Exercise brief => Go through the data line by line from the top, retyping each exactly, and end with the line that contains "events, and render".

··· Data records ···

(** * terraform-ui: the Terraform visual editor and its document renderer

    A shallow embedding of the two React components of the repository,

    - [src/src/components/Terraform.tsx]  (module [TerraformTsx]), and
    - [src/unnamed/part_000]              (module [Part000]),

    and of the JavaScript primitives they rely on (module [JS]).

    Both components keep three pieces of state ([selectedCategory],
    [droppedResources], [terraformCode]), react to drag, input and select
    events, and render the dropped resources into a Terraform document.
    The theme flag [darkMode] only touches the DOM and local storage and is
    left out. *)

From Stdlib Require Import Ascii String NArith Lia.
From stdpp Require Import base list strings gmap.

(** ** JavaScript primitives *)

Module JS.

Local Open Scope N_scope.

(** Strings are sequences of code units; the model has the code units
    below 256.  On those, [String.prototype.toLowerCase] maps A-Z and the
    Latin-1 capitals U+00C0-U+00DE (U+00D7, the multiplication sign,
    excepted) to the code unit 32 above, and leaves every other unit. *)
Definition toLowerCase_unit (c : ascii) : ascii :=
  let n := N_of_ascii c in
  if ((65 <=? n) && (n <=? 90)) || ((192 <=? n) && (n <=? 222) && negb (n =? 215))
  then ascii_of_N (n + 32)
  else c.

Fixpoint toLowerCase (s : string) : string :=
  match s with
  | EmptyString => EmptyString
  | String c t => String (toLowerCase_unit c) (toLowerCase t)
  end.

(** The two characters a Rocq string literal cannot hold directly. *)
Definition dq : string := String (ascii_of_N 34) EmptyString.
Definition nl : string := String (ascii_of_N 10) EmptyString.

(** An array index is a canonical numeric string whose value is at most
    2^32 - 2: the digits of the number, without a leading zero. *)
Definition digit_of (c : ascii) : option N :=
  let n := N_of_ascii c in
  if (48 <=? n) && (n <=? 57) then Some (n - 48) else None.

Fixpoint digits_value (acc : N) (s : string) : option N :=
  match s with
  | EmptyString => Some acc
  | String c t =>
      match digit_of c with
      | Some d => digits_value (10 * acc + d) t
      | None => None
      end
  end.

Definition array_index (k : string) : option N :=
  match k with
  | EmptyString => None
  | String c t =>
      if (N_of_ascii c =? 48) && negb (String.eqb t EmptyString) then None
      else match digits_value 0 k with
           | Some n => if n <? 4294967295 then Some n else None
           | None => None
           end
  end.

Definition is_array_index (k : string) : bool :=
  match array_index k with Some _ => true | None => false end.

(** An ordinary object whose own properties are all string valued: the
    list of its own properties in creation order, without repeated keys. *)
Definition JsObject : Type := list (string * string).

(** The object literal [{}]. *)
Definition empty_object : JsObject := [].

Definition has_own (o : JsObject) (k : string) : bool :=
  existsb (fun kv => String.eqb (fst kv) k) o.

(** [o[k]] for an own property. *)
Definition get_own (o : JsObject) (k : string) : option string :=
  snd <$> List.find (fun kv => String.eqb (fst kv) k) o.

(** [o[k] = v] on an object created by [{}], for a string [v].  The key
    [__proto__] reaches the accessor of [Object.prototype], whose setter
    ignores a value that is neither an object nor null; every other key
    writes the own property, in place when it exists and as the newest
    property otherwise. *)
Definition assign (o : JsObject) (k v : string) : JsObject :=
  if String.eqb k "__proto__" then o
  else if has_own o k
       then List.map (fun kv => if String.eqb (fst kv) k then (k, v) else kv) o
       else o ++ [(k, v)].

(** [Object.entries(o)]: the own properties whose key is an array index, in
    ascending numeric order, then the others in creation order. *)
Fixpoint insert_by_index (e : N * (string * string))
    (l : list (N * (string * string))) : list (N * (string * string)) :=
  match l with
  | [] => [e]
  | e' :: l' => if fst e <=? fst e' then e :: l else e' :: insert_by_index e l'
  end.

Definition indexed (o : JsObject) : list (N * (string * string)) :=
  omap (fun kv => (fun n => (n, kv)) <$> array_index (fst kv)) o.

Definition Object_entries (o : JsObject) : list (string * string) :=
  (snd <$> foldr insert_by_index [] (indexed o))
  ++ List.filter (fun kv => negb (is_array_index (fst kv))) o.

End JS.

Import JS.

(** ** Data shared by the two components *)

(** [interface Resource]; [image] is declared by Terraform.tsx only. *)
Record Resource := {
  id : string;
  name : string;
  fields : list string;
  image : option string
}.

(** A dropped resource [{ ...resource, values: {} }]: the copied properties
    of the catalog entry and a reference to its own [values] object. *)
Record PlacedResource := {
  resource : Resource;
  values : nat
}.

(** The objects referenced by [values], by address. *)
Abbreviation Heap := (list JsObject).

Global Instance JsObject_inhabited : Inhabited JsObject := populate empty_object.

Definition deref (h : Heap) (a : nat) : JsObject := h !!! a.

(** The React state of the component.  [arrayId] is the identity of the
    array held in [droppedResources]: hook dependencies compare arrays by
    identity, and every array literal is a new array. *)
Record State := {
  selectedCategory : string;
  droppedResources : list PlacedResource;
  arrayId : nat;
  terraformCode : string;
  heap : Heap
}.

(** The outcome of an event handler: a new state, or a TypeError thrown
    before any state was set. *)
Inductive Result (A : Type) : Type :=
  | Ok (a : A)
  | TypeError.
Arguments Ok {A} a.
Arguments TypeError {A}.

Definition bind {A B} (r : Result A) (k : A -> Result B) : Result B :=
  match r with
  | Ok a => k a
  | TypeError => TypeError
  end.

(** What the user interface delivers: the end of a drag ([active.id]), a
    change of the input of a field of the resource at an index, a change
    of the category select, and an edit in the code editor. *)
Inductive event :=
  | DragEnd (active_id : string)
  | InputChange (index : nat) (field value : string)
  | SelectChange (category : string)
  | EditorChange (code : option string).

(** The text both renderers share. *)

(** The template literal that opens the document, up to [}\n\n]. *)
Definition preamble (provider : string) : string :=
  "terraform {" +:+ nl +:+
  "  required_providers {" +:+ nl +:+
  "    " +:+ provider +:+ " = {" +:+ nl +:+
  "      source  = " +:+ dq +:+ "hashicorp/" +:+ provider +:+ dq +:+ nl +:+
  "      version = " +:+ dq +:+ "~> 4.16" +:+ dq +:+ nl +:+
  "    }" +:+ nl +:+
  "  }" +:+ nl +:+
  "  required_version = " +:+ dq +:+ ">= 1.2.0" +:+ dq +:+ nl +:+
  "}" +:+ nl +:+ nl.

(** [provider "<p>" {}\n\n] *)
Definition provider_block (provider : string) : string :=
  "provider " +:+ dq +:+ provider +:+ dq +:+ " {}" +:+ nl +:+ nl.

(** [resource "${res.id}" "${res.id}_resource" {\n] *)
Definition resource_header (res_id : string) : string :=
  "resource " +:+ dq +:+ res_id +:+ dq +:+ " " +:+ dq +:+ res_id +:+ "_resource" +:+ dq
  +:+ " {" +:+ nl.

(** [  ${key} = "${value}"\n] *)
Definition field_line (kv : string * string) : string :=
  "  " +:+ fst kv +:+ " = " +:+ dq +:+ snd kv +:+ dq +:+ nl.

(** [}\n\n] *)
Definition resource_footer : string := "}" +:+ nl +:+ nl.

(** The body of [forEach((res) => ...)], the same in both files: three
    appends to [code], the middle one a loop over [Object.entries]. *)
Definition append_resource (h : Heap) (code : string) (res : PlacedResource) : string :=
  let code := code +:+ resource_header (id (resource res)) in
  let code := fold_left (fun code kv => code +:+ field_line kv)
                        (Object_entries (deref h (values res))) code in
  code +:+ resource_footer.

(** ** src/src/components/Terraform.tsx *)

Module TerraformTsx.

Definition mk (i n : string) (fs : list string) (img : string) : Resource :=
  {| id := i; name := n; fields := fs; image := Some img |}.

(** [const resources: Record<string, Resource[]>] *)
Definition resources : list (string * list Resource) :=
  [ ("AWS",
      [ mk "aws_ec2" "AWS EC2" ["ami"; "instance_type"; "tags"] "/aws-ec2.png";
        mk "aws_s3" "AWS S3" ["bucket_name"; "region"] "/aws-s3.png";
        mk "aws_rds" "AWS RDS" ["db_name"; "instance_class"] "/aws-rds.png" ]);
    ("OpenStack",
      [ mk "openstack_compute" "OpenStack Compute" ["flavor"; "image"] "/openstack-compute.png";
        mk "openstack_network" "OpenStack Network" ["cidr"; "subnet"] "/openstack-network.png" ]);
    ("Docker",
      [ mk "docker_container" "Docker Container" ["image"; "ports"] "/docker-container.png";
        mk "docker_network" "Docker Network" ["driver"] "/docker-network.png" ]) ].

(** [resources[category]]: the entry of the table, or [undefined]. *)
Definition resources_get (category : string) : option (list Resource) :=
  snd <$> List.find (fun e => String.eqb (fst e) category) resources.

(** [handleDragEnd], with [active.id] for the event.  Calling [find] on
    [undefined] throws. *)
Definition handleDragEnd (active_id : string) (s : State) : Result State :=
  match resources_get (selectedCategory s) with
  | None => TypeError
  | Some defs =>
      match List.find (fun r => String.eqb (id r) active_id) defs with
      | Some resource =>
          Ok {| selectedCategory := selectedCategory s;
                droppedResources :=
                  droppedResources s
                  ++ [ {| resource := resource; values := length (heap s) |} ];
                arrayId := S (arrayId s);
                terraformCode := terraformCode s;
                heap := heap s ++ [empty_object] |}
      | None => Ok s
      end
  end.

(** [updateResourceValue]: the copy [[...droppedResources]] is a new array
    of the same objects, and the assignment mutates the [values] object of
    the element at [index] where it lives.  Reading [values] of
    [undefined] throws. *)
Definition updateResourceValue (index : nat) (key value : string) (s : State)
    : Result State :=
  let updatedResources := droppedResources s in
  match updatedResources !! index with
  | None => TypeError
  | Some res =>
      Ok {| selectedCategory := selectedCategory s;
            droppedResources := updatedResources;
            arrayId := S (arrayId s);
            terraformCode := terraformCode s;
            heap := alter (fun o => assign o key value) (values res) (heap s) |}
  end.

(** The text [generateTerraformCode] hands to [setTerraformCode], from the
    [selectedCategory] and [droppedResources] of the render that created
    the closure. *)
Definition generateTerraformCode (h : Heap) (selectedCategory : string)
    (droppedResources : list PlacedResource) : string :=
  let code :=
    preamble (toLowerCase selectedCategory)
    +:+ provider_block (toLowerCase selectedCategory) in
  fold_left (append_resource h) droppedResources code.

···

Answer section =>
(** * terraform-ui: the Terraform visual editor and its document renderer

    A shallow embedding of the two React components of the repository,

    - [src/src/components/Terraform.tsx]  (module [TerraformTsx]), and
    - [src/unnamed/part_000]              (module [Part000]),

    and of the JavaScript primitives they rely on (module [JS]).

    Both components keep three pieces of state ([selectedCategory],
    [droppedResources], [terraformCode]), react to drag, input and select
    events, and render the dropped resources into a Terraform document.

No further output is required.